Scan the entries below for the word "text". Copy each line that has it.

• _Data items_
-------------------------

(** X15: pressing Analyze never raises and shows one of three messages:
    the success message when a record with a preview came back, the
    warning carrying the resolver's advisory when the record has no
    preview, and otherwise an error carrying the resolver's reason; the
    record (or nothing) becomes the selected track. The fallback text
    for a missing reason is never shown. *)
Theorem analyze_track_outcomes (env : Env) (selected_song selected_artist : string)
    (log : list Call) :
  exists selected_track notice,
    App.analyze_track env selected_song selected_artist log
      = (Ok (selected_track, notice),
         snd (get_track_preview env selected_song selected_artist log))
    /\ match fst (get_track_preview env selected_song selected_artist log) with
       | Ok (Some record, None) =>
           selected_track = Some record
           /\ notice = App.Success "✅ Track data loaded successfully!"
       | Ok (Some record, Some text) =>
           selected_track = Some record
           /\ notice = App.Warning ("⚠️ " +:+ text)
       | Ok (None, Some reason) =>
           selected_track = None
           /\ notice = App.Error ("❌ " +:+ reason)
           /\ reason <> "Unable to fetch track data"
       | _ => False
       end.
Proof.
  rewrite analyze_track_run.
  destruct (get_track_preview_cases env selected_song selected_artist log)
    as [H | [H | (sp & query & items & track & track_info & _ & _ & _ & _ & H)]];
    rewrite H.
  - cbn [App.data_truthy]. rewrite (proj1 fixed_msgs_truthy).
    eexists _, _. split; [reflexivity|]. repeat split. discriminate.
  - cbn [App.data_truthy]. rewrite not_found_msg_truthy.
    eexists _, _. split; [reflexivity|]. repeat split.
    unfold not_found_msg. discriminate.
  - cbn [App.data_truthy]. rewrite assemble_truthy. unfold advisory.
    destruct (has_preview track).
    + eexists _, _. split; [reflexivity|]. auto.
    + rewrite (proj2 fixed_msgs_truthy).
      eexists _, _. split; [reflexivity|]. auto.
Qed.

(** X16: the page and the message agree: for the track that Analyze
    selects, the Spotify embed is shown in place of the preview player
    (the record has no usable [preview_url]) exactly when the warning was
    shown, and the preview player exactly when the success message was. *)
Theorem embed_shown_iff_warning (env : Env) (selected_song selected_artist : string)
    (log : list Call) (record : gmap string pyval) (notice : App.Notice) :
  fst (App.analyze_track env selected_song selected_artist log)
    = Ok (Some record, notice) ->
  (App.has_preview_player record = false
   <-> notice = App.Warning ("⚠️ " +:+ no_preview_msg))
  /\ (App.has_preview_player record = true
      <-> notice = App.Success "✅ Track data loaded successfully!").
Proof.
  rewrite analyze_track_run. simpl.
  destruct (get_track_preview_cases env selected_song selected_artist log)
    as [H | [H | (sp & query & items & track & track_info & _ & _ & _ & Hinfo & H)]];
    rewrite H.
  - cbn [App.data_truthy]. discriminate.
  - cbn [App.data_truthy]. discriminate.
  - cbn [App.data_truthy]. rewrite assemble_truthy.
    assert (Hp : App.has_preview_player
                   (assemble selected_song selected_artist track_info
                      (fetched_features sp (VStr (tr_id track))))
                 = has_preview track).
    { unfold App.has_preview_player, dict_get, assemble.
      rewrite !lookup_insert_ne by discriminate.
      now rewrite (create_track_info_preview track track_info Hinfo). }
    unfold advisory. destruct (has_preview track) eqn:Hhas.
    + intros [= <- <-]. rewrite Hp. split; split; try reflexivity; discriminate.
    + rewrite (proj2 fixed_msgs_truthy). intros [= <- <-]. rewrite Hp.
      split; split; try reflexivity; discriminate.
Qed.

-------------------------

• _Reply_
    record (or nothing) becomes the selected track. The fallback text
       | Ok (Some record, Some text) =>
           /\ notice = App.Warning ("⚠️ " +:+ text)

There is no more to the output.